今日も歩道を掃く向かいの団地の用務員に会釈する。
去年の秋から彼は決まった時間に同じ場所をひたすら掃除するだけして帰る。それだけなのに作業服はシワだらけだった。
きっと前任が置いていったものに違いない、そう一人納得する。朝からよくも身体が動くもんだ。
この時期のサンダルは冷たい。
サイズが合ってないからか、よく小石が飛び込んでくる。
これがまた厄介なんだ。
寝起きの分際でこういう痛みに敏感なのはなんでだろう。
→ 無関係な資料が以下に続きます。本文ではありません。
(* ===== verification/Ingest.v ===== *)
(** * Ingest: from the broker to the received table

    Models [src/crates/kafkaman-rdkafka/src/consumer.rs] (the
    [internal-hooks] observer is in [Observers], the spans in [IngestSpans]) and [stats.rs] beside it: one
    record is read, stored or quarantined in a database transaction, and only
    then acknowledged; a breaker stops the loop after too many refused records
    in a row.

    The Kafka client is a parameter: an operation to receive the next record and
    one to commit a record's offset, with the documented behaviour of a consumer
    group stated as laws. The database may fail at any statement, and a commit
    whose answer is lost may have taken effect. *)

From S2P Require Import Prelude Text Vocabulary Trace Identity Topics Registry Outbox.
From S2P Require Import OutboxOrder Relay Retry Received Wire.
Open Scope string_scope.
Open Scope list_scope.
Open Scope Z_scope.

(** ** State *)

(** The two tables an ingester writes. The quarantine is keyed by source. *)
Abbreviation Quarantine := (gmap (string * Z * Z) ReceivedIngestFailure) (only parsing).
Record Store := { st_received : Received; st_quarantine : Quarantine }.

(** [StreamConsumer]: [recv] and [commit_message], and what a restarted or
    rebalanced consumer of the group becomes. *)
Record Client (K : Type) := {
  recv : K -> result string Message * K;
  commit_message : Message -> K -> result string unit * K;
  restart : K -> K;
}.
Arguments recv {K} _ _.
Arguments commit_message {K} _ _ _.
Arguments restart {K} _ _.

Definition DEFAULT_MAX_CONSECUTIVE_SKIPS : nat := 10.

(** [RdkafkaConsumer] with the world around it. *)
Record Ingester (K : Type) := {
  ig_store : Store;
  ig_client : K;
  consecutive_skips : nat;
}.
Arguments ig_store {K} _.
Arguments ig_client {K} _.
Arguments consecutive_skips {K} _.

(** [with_max_consecutive_skips]. *)
Definition effective_limit (n : nat) : nat := Nat.max n 1.

Record IngestStats := {
  is_consumed : nat; is_inserted : nat; is_duplicates : nat; is_skipped : nat; is_committed : nat;
  is_partition : Z; is_offset : Z;
}.

(** The statements at which the database can fail. *)
Inductive IStmt := SBeginStore | SInsert | SConflictRow | SCommitStore
                 | SBeginQuarantine | SQuarantineRow | SCommitQuarantine.

(** What a cycle meets: the failures of the database, whether a commit whose
    answer was lost took effect, the clock, the ids [Envelope::new] draws and
    the context of the ingest span. *)
Record Circumstances := {
  fault : IStmt -> option SqlxError;
  lands : IStmt -> bool;
  now_at : instant;
  fresh_ids : uuid * uuid;
  span_trace : option TraceContext;
}.

Section ingest.
Context `{Formats} {P : Type} `{KafkaMessage P} {K : Type} (client : Client K).
Context (from_slice : string -> unwinding (result string P)).
(** The [Display] texts of the two error types. *)
Context (display : Error -> string) (rd_display : RdError -> string).
Context (cfg : ResolvedConfig) (limit : nat) (x : Circumstances).

Abbreviation ingest A := (eff RdError (Ingester K) A).

Definition with_store (w : Ingester K) (s : Store) : Ingester K :=
  {| ig_store := s; ig_client := ig_client w; consecutive_skips := consecutive_skips w |}.
Definition with_skips (w : Ingester K) (n : nat) : Ingester K :=
  {| ig_store := ig_store w; ig_client := ig_client w; consecutive_skips := n |}.
Definition with_client (w : Ingester K) (k : K) : Ingester K :=
  {| ig_store := ig_store w; ig_client := k; consecutive_skips := consecutive_skips w |}.

(** [commit_record]. *)
Definition commit_record (m : Message) : ingest unit := fun w =>
  match commit_message client m (ig_client w) with
  | (Ok _, k) => (Ok tt, with_client w k)
  | (Err text, k) => (Err (RdKafka text), with_client w k)
  end.

(** [count_skip]. *)
Definition count_skip (m : Message) : ingest unit := fun w =>
  let skips := S (consecutive_skips w) in
  (if Nat.leb limit skips
   then Err (RdConsecutiveSkipLimitExceeded limit (k_partition m) (k_offset m))
   else Ok tt, with_skips w skips).

Definition reset_skips : ingest unit := fun w => (Ok tt, with_skips w 0).

(** [BEGIN] and [COMMIT]; what a transaction wrote becomes visible when it
    commits. *)
Definition begin_tx (st : IStmt) : ingest unit := fun w =>
  match fault x st with
  | Some e => (Err (RdDatabase e), w)
  | None => (Ok tt, w)
  end.
Definition commit_tx (st : IStmt) (after : Store) : ingest unit := fun w =>
  match fault x st with
  | Some e => (Err (RdDatabase e), if lands x st then with_store w after else w)
  | None => (Ok tt, with_store w after)
  end.

(** [insert_received_ingest_failure] inside a transaction. *)
Definition quarantine_row (st : IStmt) (f : ReceivedIngestFailure) (s : Store) : result RdError Store :=
  match fault x st with
  | Some e => Err (RdSqlx (ESqlx e))
  | None => Ok {| st_received := st_received s;
                  st_quarantine := snd (insert_received_ingest_failure f (st_quarantine s)) |}
  end.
たかが小石だ、アスファルトの欠片だ。
しかし数歩進んで僕は負ける。
脱いだ足に吹き付ける風は容赦なかった。僕はもうサンダルなんか履かない。
コンビニで目当てのものは見つからなかった。でもそこまでで目は覚めてしまった。
さっき来た道を歩く。二つ先の電柱には知らない種類の犬。
先月末に店を閉じた寿司屋。空になったガラスケースが僕の方をじっと見てる。
さっきの団地の前にもうすでに用務員はいなかった。
足も冷たくない。いつの間に。
家を出て、歩きながら夢を見ていたのではないかと思ったがすぐにかき消す。
だって小石が刺さってたように足が痛いし。
景色の羅列が僕を包んでも誰にも言わないまま消えてゆく。特に自分から消す必要もなかった。
夢だとは誰も思わない。
僕は夢の続きだと思ってる。
ただそれだけのことのはず。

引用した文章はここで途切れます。